The lesson is narrated from the first-person point of view and hence, is subjective in nature. It contains instances and experiences from various point of the narrator's life.

The lesson revolves around the experiences of the narrator. Hence, there is only one central character here. He is,
1. Bill Bryson- the narrator/author
Apart from the narrator, we also have a few other (minorcharacters who become a part of the narrative. They are,
1. The narrator's wife
2. The nun- a fellow passenger on a flight
3. An attractive lady - a fellow passenger on a flight
4. Clerk at an airport
Speaking of the style adopted by the writer, the lesson echoes the humour found in Jerome K Jerome’s works. Like Jerome's works such as "Three Men in a Boat" and "Three Men on the Bummel", "The Accidental Tourist" by Bill Bryson has humour that is devoid of sarcasm, irony, or incongruity.
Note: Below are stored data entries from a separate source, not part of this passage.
(** Whether a listing of the thread says something new about the row. *)
Definition observation_changed (thread : Thread) (turnID status : string) (readRequired : bool)
    (previous : option MinimalObservation) : bool :=
  match previous with
  | None => true
  | Some r =>
      let previousStatus := default "" (mo_LastTurnStatus r) in
      (mo_LastUpdatedAt r <? th_UpdatedAt thread)%Z
      || ((th_UpdatedAt thread =? mo_LastUpdatedAt r)%Z
          && (negb (String.eqb turnID (default "" (mo_LastTurnID r)))
              || (negb (minimalTerminalStatus previousStatus) && negb (equal_fold status previousStatus))))
      || (readRequired && negb (mo_ReadRequired r))
  end.
(** UPDATE minimal_approval_routes SET status=? WHERE request_id=? AND ...: both buttons *)
Definition move_routes (p : ApprovalRouteRow -> bool) (status verb what : string) (requestID : string)
  : Tx Store unit :=
  sql_update_exactly 2 approval_route_table (fun r => ar_of requestID r && p r) (upd_route_status status)
    (fun n => verb +:+ " " +:+ format_int n +:+ " " +:+ what +:+ " routes, want 2").

(** UPDATE delivery_queue SET status='dead',payload_json=NULL WHERE ... AND status IN
    ('pending','retry','processing') *)
Definition kill_deliveries (now : TimeString) (p : QueueRow -> bool) : Tx Store unit :=
  tx! _ := sql_update queue_table (fun r => p r && live r)
             (fun r => upd_payload None (upd_status DeliveryStatusDead now r)) in
  tx_ret tt.

(** *** Creating *)
Definition new_route (seed : MinimalApprovalSeed) (requestID : string) (now : TimeString) (token action : string)
  : ApprovalRouteRow :=
  let a := sd_Approval seed in let d := sd_Delivery seed in
  mkApprovalRouteRow token action requestID (mp_ThreadID a) (mp_TurnID a) (mp_RequestKind a) "active"
    (qi_ChatID d) (qi_TopicID d) 0 now.

(** The token is the primary key. *)
Definition insert_route (r : ApprovalRouteRow) : Tx Store unit :=
  tx! rows := tx_gets (rows_of approval_route_table) in
  if existsb (fun x => String.eqb (ar_Token x) (ar_Token r)) rows then
    tx_fail "UNIQUE constraint failed: minimal_approval_routes.route_token"
  else sql_insert approval_route_table r.

Definition insertMinimalApprovalRoutesTx (seed : MinimalApprovalSeed) (requestID : string) (now : TimeString)
  : Tx Store unit :=
  tx! _ := insert_route (new_route seed requestID now (sd_ApproveToken seed) "approve") in
  insert_route (new_route seed requestID now (sd_DenyToken seed) "deny").

(** The message of an approval that was never sent is tried again, with new buttons. *)
Definition rearmMinimalApprovalDeliveryIfDeadTx (approval : MinimalApprovalRow) (seed : MinimalApprovalSeed)
    (protected : string) (now : TimeString) : Tx Store unit :=
  let queueID := ma_DeliveryQueueID approval in
  let requestID := ma_RequestID approval in
  if (queueID <=? 0)%Z || String.eqb (trim_space protected) "" then tx_ret tt
  else
    tx! row := sql_first queue_table (fun r => id_is queueID r && String.eqb (q_Kind r) "minimal_approval") in
    match row with
    | None => tx_ret tt
    | Some r =>
        if negb (String.eqb (q_Status r) DeliveryStatusDead)
           || negb (contains (default "" (q_LastError r)) MinimalApprovalDeliveryOutcomeDefinitelyUnsent)
        then tx_ret tt
        else
          tx! _ := move_routes ar_live "expired" "expired" "replayed minimal approval" requestID in
          tx! _ := insertMinimalApprovalRoutesTx seed requestID now in
          sql_update_exactly 1 queue_table
            (fun r => id_is queueID r && String.eqb (q_Kind r) "minimal_approval"
                      && String.eqb (q_Status r) DeliveryStatusDead
                      && negb (String.eqb (default "" (q_LastError r)) ""))
            (fun r => upd_payload (Some protected)
                        (upd_retry 0 (or_now (qi_AvailableAt (sd_Delivery seed)) now) None
                           (upd_status DeliveryStatusPending now r)))
            (fun _ => "minimal approval replay lost its dead delivery")
    end.

(** The event of an inactive edit. *)
Definition inactive_event (a : MinimalApprovalRow) : string :=
  "minimal-approval-inactive:" +:+ hex (take 12 (sha256_sum (bytes_of (join (str1 "000")
    [ma_RequestID a; ma_ThreadID a; ma_TurnID a; ma_RequestKind a; ma_SessionIdentity a])))).

(** INSERT INTO delivery_queue ... ON CONFLICT(event_id,chat_key) DO NOTHING *)
Definition enqueue_protected (now : TimeString) (item : DeliveryQueueItem) (payload : string) : Tx Store unit :=
  tx_modify (insert_ungrouped now item DeliveryStatusPending 0 None payload).

Definition enqueueMinimalApprovalInactiveEditTx (MustJSON : DeliveryPayload -> string) (p : Protector)
    (now : TimeString) (a : MinimalApprovalRow) (text : string) : Tx Store unit :=
  let payload := MustJSON (mkDeliveryPayload "edit" text (ma_ThreadID a) (ma_TurnID a) "" (ma_RequestID a)
                   (ma_TelegramMessageID a) "" "" "" 0 "" [] None) in
  tx! protected := tx_lift (wrap_err "protect minimal approval inactive edit: " (Protect p payload)) in
  enqueue_protected now (mkQueueItem 0 (inactive_event a) (ChatKey (ma_ChatID a) (ma_TopicID a)) (ma_ChatID a)
    (ma_TopicID a) (ma_ThreadID a) "minimal_approval_inactive_edit" DeliveryStatusPending 0 now "" payload now now
    "" 1 1) protected.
The lesson’s humour is more self-deprecating, as the narrator creates humour around his stupidity and ignorance. It is subtle and harmless, and though the reader ends up laughing at the incredulous situations, he/she also feels pity towards the narrator.

Important!
Note:

The lesson "The Accidental Tourist" by Bill Bryson should not be confused with the novel of the same name by Anne Tyler published in $$1985$$.